PROBLEM REQUIREMENTS:
Where the records below show a line containing "(** All applications, when nothing fails. *)", start copying; end with the line containing "intros k. by", and copy it too.

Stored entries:

=== Section Start ===

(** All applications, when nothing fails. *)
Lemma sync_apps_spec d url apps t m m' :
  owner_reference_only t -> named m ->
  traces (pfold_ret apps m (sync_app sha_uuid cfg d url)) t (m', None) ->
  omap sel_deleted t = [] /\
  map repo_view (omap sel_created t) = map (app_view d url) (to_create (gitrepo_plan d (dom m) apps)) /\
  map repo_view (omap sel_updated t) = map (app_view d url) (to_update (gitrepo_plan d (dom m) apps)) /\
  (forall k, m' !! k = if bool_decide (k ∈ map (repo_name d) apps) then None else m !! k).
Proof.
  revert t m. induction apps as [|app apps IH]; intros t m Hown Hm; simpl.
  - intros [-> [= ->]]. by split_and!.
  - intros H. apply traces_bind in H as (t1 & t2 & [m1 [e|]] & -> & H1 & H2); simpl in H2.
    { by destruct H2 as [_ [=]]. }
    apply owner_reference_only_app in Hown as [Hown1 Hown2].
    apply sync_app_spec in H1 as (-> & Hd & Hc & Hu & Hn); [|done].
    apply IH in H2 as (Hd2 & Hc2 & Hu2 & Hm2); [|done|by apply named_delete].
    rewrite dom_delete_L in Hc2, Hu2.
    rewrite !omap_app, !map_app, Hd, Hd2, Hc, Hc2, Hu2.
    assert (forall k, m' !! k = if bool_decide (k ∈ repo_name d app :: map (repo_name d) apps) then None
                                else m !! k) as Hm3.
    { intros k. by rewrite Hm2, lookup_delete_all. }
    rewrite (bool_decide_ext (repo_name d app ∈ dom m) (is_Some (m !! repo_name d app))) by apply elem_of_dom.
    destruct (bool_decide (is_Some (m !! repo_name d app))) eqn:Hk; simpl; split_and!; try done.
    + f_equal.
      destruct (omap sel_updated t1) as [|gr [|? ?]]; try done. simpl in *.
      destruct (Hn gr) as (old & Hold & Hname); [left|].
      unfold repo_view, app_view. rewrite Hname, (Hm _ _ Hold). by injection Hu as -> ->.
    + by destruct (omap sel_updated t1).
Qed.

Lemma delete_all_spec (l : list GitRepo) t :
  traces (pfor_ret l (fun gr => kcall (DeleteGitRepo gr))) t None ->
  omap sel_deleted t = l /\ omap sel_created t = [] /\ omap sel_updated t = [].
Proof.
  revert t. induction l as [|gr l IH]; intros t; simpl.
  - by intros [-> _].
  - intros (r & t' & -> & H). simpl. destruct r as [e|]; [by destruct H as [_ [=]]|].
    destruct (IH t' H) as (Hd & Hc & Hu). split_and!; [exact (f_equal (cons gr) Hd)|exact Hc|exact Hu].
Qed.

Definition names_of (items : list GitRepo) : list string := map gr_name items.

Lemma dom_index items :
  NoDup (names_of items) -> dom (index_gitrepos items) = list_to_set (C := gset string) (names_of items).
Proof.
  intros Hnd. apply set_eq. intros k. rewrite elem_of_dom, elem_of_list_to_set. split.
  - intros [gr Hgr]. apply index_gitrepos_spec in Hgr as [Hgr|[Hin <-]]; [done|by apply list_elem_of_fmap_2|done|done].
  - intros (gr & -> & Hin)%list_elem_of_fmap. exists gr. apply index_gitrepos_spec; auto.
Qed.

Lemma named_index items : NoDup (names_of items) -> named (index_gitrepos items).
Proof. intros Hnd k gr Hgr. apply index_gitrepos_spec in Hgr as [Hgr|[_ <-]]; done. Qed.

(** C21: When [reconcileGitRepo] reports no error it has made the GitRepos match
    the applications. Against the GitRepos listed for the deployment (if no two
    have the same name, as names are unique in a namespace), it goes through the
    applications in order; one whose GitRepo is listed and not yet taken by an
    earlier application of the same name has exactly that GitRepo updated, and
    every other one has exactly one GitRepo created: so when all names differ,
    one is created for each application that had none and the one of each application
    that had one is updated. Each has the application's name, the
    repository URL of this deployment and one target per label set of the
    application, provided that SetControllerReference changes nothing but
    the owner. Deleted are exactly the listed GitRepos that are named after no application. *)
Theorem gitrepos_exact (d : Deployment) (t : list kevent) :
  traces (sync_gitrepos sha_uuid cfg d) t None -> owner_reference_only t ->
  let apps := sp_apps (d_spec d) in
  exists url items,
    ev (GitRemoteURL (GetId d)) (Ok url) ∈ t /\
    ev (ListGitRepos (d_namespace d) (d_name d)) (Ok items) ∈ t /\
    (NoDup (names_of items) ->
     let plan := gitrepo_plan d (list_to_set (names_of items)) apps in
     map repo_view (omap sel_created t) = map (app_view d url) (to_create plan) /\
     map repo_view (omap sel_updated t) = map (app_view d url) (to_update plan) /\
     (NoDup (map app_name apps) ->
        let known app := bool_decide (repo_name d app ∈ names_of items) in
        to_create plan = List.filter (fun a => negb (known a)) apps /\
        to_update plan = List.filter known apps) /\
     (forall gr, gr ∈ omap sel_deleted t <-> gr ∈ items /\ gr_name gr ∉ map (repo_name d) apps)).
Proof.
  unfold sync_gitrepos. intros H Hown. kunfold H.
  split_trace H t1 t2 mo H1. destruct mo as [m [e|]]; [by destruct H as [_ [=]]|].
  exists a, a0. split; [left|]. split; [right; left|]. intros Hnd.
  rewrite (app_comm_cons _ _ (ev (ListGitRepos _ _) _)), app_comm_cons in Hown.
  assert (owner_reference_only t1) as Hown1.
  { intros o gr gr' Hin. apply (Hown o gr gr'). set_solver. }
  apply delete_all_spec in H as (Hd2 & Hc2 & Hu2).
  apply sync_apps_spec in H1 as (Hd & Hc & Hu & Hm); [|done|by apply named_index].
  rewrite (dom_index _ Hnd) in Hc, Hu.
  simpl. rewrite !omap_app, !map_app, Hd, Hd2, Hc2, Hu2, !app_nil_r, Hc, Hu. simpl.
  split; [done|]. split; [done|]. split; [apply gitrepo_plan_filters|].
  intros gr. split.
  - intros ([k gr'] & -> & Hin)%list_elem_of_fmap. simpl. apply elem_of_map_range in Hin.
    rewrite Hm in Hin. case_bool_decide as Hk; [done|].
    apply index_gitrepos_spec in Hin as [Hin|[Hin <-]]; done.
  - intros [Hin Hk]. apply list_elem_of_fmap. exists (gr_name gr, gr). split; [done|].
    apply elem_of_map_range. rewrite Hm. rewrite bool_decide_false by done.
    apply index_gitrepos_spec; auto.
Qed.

=== Section End ===
=== Section Start ===

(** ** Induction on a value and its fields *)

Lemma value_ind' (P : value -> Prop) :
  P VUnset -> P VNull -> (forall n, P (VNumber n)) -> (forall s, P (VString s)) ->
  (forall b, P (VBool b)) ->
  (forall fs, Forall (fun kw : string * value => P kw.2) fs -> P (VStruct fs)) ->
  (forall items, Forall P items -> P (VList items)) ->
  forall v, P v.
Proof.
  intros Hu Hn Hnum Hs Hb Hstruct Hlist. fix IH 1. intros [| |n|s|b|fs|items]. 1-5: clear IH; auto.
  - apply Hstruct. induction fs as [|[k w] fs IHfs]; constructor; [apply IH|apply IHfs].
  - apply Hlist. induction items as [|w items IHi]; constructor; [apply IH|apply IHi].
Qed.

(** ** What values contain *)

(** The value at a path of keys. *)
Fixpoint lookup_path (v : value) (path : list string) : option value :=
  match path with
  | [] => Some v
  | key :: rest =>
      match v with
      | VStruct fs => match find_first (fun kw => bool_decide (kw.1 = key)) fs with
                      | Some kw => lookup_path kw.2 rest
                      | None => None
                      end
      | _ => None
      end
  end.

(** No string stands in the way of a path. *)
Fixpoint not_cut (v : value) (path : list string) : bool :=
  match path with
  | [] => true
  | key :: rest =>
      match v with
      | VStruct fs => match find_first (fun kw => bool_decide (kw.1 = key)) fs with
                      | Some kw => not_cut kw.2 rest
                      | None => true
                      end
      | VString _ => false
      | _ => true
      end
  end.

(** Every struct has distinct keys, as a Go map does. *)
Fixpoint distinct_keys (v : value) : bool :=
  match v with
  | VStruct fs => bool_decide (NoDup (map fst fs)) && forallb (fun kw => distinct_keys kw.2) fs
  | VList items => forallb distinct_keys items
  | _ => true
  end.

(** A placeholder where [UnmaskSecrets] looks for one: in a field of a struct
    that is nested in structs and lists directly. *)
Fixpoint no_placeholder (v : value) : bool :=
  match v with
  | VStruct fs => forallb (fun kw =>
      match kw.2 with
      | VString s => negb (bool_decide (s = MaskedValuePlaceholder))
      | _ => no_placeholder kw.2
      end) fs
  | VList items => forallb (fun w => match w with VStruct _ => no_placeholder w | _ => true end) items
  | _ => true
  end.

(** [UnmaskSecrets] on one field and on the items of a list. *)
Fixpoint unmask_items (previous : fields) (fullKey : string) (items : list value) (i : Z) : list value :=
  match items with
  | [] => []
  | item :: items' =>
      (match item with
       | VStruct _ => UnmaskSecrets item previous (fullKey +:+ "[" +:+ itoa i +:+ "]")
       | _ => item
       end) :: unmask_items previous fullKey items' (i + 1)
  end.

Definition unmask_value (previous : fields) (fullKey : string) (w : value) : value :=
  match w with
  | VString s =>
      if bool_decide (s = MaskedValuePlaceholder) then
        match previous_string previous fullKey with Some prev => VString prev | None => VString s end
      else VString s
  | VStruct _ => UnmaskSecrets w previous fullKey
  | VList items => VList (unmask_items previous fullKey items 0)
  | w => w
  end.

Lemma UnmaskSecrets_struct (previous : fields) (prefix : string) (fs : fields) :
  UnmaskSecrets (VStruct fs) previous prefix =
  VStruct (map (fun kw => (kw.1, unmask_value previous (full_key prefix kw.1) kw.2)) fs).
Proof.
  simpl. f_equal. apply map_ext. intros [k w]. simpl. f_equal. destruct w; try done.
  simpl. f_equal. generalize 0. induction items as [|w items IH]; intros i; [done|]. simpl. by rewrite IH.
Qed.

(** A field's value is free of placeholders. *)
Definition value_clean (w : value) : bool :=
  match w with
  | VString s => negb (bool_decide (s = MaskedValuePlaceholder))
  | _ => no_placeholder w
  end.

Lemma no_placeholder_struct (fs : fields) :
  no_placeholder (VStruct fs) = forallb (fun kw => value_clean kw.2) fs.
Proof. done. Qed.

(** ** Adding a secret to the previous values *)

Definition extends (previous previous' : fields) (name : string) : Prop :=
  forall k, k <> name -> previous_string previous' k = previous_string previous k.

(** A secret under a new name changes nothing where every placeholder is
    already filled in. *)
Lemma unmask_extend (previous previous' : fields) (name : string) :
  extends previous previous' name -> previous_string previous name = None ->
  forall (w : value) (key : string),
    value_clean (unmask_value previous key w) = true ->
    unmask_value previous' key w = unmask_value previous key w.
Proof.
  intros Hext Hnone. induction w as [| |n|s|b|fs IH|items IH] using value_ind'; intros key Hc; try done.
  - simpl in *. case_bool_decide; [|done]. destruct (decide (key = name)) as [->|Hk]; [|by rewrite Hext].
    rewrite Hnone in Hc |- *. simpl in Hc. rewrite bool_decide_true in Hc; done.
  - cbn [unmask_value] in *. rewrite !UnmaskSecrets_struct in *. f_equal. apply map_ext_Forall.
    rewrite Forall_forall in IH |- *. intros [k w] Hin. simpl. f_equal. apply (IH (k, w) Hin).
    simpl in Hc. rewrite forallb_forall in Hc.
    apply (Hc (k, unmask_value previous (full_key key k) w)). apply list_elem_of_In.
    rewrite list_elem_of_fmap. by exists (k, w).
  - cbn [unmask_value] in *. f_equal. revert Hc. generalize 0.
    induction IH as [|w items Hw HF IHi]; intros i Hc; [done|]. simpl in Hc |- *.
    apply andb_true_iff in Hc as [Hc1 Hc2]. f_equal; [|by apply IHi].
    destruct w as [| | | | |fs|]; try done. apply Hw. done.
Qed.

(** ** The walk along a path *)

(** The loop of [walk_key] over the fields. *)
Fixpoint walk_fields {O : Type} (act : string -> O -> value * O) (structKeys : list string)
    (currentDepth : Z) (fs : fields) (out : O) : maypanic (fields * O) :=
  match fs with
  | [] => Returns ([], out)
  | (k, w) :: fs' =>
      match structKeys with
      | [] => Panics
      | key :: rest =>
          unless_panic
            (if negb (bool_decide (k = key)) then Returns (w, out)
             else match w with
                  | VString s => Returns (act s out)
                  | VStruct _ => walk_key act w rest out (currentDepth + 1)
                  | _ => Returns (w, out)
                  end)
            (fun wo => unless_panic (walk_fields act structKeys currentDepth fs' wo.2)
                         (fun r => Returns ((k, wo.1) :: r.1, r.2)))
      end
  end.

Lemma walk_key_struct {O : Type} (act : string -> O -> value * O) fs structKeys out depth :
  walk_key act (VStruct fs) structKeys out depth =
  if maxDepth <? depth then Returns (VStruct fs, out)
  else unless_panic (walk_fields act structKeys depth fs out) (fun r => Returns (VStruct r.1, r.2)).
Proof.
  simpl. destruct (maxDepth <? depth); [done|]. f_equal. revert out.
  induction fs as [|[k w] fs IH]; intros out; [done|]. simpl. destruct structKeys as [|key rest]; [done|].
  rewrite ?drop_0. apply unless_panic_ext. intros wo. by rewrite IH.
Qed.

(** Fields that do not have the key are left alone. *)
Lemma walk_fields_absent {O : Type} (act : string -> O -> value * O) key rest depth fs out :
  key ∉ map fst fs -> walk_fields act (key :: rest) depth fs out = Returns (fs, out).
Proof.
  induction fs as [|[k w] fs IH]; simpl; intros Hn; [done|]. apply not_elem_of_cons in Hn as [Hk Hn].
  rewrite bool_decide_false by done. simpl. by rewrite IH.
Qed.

=== Section End ===

RESULT:
(** All applications, when nothing fails. *)
Lemma sync_apps_spec d url apps t m m' :
  owner_reference_only t -> named m ->
  traces (pfold_ret apps m (sync_app sha_uuid cfg d url)) t (m', None) ->
  omap sel_deleted t = [] /\
  map repo_view (omap sel_created t) = map (app_view d url) (to_create (gitrepo_plan d (dom m) apps)) /\
  map repo_view (omap sel_updated t) = map (app_view d url) (to_update (gitrepo_plan d (dom m) apps)) /\
  (forall k, m' !! k = if bool_decide (k ∈ map (repo_name d) apps) then None else m !! k).
Proof.
  revert t m. induction apps as [|app apps IH]; intros t m Hown Hm; simpl.
  - intros [-> [= ->]]. by split_and!.
  - intros H. apply traces_bind in H as (t1 & t2 & [m1 [e|]] & -> & H1 & H2); simpl in H2.
    { by destruct H2 as [_ [=]]. }
    apply owner_reference_only_app in Hown as [Hown1 Hown2].
    apply sync_app_spec in H1 as (-> & Hd & Hc & Hu & Hn); [|done].
    apply IH in H2 as (Hd2 & Hc2 & Hu2 & Hm2); [|done|by apply named_delete].
    rewrite dom_delete_L in Hc2, Hu2.
    rewrite !omap_app, !map_app, Hd, Hd2, Hc, Hc2, Hu2.
    assert (forall k, m' !! k = if bool_decide (k ∈ repo_name d app :: map (repo_name d) apps) then None
                                else m !! k) as Hm3.
    { intros k. by rewrite Hm2, lookup_delete_all. }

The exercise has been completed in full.